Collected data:

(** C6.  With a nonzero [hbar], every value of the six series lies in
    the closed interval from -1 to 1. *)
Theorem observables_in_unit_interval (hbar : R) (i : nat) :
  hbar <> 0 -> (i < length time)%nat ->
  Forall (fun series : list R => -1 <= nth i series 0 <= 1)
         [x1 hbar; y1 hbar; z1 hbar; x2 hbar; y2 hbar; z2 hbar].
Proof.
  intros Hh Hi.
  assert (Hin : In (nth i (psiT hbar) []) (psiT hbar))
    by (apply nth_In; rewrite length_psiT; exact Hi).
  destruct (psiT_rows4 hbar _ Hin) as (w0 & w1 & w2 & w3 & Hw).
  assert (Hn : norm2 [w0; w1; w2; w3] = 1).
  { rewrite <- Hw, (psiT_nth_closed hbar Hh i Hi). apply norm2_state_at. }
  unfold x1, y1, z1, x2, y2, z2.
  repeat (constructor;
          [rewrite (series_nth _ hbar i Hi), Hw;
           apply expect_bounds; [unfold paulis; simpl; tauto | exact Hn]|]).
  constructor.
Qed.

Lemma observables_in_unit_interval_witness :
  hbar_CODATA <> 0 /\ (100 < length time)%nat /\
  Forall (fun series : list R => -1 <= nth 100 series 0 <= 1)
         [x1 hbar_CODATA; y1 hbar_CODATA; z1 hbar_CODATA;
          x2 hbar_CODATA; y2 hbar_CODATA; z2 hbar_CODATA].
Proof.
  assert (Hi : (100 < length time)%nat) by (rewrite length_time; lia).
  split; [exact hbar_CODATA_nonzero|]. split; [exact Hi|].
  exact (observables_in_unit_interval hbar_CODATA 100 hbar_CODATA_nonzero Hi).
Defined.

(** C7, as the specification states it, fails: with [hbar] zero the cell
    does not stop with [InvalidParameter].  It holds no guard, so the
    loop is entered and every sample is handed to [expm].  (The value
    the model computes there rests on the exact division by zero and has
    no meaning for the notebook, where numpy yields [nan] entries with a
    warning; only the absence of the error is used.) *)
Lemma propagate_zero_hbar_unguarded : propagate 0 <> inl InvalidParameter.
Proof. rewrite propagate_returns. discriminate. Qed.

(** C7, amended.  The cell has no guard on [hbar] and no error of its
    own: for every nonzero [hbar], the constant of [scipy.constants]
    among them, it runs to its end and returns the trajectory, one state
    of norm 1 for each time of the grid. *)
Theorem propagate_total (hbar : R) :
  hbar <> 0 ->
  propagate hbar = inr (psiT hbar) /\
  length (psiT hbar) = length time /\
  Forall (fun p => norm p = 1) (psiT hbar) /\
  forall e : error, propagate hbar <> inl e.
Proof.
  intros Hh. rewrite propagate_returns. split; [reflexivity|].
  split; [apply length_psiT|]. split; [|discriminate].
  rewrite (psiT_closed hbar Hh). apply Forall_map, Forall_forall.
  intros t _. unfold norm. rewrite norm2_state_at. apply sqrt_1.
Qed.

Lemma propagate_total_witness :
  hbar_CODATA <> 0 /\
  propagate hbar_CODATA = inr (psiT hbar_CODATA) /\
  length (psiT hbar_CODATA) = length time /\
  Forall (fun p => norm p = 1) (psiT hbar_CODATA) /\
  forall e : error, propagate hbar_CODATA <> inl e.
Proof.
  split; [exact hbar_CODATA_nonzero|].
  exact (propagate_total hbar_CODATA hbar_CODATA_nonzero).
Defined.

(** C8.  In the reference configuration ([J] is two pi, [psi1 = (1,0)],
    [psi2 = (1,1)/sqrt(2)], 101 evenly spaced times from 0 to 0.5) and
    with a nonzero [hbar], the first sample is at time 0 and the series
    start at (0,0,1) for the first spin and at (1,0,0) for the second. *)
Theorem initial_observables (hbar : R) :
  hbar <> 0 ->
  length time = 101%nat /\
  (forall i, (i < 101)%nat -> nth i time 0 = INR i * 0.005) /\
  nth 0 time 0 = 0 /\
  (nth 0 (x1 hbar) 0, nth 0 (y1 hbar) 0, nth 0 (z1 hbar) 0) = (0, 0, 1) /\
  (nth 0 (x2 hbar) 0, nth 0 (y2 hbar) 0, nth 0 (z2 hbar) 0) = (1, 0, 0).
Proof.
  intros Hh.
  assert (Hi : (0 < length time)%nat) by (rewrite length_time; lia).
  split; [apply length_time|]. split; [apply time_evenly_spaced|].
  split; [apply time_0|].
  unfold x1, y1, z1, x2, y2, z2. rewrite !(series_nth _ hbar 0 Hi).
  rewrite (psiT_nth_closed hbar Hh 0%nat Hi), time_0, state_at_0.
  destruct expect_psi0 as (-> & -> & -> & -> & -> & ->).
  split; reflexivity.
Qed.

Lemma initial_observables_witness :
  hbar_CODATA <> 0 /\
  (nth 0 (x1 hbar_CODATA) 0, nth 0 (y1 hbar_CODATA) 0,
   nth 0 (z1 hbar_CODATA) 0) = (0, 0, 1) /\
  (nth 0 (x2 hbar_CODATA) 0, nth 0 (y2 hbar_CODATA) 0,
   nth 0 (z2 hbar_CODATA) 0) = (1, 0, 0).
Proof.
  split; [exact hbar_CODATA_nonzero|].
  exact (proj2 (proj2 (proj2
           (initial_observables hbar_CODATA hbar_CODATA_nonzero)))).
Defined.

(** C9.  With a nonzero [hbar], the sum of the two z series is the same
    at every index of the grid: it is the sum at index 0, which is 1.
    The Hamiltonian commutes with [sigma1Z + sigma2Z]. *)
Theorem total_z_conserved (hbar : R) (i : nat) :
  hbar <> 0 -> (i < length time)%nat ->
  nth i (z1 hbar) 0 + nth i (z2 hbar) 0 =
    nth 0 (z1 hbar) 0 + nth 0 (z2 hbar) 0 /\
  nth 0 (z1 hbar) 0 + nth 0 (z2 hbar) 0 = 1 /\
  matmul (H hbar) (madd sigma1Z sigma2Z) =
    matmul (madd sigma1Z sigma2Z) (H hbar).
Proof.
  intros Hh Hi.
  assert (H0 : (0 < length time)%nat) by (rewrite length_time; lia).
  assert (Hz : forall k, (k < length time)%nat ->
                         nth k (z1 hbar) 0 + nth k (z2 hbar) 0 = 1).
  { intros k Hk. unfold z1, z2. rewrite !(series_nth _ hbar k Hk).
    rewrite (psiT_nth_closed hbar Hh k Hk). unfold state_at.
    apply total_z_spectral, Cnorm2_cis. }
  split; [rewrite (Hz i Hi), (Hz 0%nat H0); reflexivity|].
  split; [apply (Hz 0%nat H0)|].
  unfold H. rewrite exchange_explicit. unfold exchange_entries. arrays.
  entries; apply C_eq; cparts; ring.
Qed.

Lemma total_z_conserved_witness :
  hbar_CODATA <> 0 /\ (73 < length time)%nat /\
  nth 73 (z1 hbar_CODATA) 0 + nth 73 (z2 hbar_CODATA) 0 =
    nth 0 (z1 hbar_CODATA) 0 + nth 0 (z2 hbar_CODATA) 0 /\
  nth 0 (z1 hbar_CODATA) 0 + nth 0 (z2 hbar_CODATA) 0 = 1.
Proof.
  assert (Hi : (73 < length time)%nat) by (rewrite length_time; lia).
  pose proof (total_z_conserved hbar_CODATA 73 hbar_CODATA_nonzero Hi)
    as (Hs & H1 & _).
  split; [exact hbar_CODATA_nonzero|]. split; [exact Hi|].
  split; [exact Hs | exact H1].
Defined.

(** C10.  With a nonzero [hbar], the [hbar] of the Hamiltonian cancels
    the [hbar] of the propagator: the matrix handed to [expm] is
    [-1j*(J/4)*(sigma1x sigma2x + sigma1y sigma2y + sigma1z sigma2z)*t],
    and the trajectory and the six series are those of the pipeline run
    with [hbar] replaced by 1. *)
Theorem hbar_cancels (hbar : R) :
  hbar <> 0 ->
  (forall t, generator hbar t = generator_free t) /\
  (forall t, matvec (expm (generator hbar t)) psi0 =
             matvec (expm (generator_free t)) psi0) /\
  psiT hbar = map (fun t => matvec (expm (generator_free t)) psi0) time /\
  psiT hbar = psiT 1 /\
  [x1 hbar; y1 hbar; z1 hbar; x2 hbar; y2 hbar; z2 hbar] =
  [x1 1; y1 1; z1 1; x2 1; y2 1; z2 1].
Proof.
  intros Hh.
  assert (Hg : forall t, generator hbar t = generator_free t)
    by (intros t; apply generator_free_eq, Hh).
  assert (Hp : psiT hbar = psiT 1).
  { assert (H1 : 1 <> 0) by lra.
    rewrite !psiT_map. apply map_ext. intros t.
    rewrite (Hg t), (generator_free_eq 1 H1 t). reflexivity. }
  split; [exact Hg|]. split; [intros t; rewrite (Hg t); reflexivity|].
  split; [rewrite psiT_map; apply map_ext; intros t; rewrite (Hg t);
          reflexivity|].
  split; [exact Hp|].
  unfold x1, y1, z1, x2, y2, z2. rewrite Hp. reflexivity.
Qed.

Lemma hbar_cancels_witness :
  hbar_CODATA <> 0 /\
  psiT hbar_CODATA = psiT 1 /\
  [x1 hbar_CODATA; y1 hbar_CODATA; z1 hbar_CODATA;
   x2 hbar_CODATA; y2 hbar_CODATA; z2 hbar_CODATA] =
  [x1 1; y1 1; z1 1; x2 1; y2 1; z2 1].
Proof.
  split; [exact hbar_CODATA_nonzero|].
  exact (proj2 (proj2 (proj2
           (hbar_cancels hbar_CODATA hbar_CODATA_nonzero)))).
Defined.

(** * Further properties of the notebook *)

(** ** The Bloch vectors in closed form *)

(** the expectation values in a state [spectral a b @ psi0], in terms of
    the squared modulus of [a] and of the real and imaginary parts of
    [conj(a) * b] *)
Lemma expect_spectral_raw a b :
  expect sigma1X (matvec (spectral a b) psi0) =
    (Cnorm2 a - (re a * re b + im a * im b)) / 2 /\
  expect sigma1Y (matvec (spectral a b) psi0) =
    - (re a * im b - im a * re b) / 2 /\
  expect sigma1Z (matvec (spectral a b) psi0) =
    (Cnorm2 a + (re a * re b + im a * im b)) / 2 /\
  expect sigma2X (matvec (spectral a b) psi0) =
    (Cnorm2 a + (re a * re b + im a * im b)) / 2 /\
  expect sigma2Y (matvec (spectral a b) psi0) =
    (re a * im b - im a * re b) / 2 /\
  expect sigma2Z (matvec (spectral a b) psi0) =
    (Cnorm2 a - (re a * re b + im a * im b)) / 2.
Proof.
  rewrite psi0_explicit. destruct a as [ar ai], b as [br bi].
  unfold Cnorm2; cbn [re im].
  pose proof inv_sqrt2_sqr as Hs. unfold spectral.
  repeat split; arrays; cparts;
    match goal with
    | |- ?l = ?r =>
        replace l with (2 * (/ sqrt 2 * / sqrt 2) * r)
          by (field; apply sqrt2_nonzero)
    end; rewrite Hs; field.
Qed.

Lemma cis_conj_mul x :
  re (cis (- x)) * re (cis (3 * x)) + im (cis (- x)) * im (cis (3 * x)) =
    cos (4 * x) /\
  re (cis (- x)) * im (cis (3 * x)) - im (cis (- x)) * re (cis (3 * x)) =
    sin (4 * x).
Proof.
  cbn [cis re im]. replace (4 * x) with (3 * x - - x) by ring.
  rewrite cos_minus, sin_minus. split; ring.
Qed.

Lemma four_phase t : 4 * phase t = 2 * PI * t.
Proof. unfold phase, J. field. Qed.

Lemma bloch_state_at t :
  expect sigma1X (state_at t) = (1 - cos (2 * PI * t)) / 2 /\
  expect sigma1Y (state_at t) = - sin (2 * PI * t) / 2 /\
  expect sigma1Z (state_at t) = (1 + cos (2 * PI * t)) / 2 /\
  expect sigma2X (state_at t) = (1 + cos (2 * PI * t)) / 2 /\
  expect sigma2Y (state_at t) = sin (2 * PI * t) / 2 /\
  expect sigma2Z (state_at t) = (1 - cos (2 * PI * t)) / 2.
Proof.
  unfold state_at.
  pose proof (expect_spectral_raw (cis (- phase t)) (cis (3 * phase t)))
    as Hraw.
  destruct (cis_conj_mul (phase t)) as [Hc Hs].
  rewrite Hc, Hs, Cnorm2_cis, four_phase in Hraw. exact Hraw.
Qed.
---
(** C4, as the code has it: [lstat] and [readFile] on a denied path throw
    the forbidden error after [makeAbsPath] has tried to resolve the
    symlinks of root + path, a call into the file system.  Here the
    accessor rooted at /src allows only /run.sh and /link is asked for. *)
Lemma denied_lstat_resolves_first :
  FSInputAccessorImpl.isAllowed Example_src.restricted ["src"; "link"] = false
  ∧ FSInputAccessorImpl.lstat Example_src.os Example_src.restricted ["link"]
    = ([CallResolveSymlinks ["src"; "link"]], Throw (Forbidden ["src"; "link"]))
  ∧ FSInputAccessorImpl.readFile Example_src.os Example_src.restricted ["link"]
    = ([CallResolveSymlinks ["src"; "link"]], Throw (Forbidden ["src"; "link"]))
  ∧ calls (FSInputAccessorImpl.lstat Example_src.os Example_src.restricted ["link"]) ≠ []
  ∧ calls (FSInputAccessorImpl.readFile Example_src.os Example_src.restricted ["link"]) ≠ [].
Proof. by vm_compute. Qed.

● Instructions to follow:
Extract from the records above the lines from the one containing "length (psiT hbar_CODATA) = length time /\" to the one containing "[psi2 = (1,1)/sqrt(2)], 101", both lines included, exactly as they appear and with nothing else.

● Written response:
  length (psiT hbar_CODATA) = length time /\
  Forall (fun p => norm p = 1) (psiT hbar_CODATA) /\
  forall e : error, propagate hbar_CODATA <> inl e.
Proof.
  split; [exact hbar_CODATA_nonzero|].
  exact (propagate_total hbar_CODATA hbar_CODATA_nonzero).
Defined.

(** C8.  In the reference configuration ([J] is two pi, [psi1 = (1,0)],
    [psi2 = (1,1)/sqrt(2)], 101 evenly spaced times from 0 to 0.5) and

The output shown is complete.